| Exercise instructions |
In the material below, the lines containing the word "congruence" are required; copy each of them.

| Input for this task |
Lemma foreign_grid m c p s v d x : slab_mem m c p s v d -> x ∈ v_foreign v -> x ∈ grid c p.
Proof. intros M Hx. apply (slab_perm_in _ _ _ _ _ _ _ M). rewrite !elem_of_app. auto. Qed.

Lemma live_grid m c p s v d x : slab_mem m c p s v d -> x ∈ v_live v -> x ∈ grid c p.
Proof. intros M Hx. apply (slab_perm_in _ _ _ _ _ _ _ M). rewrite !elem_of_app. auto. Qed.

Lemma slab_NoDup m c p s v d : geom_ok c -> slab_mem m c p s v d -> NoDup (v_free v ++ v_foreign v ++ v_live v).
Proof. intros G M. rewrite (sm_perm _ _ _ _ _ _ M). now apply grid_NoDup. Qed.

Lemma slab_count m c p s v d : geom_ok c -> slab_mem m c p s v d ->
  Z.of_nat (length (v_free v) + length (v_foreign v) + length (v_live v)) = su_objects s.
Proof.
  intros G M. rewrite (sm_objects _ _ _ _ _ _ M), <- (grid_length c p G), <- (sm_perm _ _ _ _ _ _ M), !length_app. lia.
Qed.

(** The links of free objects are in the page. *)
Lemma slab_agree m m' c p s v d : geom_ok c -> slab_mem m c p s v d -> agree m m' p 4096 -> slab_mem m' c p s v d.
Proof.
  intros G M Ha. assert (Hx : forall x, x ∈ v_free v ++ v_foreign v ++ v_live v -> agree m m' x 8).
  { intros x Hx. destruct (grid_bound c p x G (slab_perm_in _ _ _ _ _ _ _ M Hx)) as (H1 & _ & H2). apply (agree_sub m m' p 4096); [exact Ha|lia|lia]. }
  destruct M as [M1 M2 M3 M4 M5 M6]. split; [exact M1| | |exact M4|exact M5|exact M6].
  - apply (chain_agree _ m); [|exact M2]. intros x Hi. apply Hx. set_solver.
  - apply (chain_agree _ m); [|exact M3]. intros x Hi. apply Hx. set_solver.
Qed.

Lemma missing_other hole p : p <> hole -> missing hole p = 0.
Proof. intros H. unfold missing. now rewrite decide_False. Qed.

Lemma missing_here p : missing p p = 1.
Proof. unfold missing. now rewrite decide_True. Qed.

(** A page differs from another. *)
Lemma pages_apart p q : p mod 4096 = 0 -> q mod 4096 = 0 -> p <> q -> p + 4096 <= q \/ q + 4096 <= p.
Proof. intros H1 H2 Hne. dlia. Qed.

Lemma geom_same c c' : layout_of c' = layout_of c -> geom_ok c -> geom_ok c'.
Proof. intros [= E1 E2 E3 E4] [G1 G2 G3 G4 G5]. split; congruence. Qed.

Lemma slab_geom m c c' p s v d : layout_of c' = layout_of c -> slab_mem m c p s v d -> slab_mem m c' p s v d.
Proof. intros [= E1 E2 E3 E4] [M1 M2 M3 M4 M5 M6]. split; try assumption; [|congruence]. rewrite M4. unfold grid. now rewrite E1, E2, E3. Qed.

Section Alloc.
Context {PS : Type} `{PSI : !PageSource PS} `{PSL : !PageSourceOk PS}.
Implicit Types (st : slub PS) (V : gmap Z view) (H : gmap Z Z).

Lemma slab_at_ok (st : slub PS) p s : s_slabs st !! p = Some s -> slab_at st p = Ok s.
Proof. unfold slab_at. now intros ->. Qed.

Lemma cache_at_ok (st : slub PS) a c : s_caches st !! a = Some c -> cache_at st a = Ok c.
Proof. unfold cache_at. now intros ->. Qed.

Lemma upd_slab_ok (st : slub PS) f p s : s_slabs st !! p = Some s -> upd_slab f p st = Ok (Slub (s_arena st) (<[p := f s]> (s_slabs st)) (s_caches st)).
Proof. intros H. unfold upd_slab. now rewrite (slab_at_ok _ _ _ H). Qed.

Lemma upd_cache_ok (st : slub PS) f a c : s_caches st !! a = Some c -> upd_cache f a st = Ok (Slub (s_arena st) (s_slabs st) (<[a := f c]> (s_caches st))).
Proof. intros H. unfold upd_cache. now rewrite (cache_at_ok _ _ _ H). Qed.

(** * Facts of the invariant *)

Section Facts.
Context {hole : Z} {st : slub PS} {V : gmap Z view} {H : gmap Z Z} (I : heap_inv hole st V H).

| Task solution |
Proof. intros [= E1 E2 E3 E4] [G1 G2 G3 G4 G5]. split; congruence. Qed.
Proof. intros [= E1 E2 E3 E4] [M1 M2 M3 M4 M5 M6]. split; try assumption; [|congruence]. rewrite M4. unfold grid. now rewrite E1, E2, E3. Qed.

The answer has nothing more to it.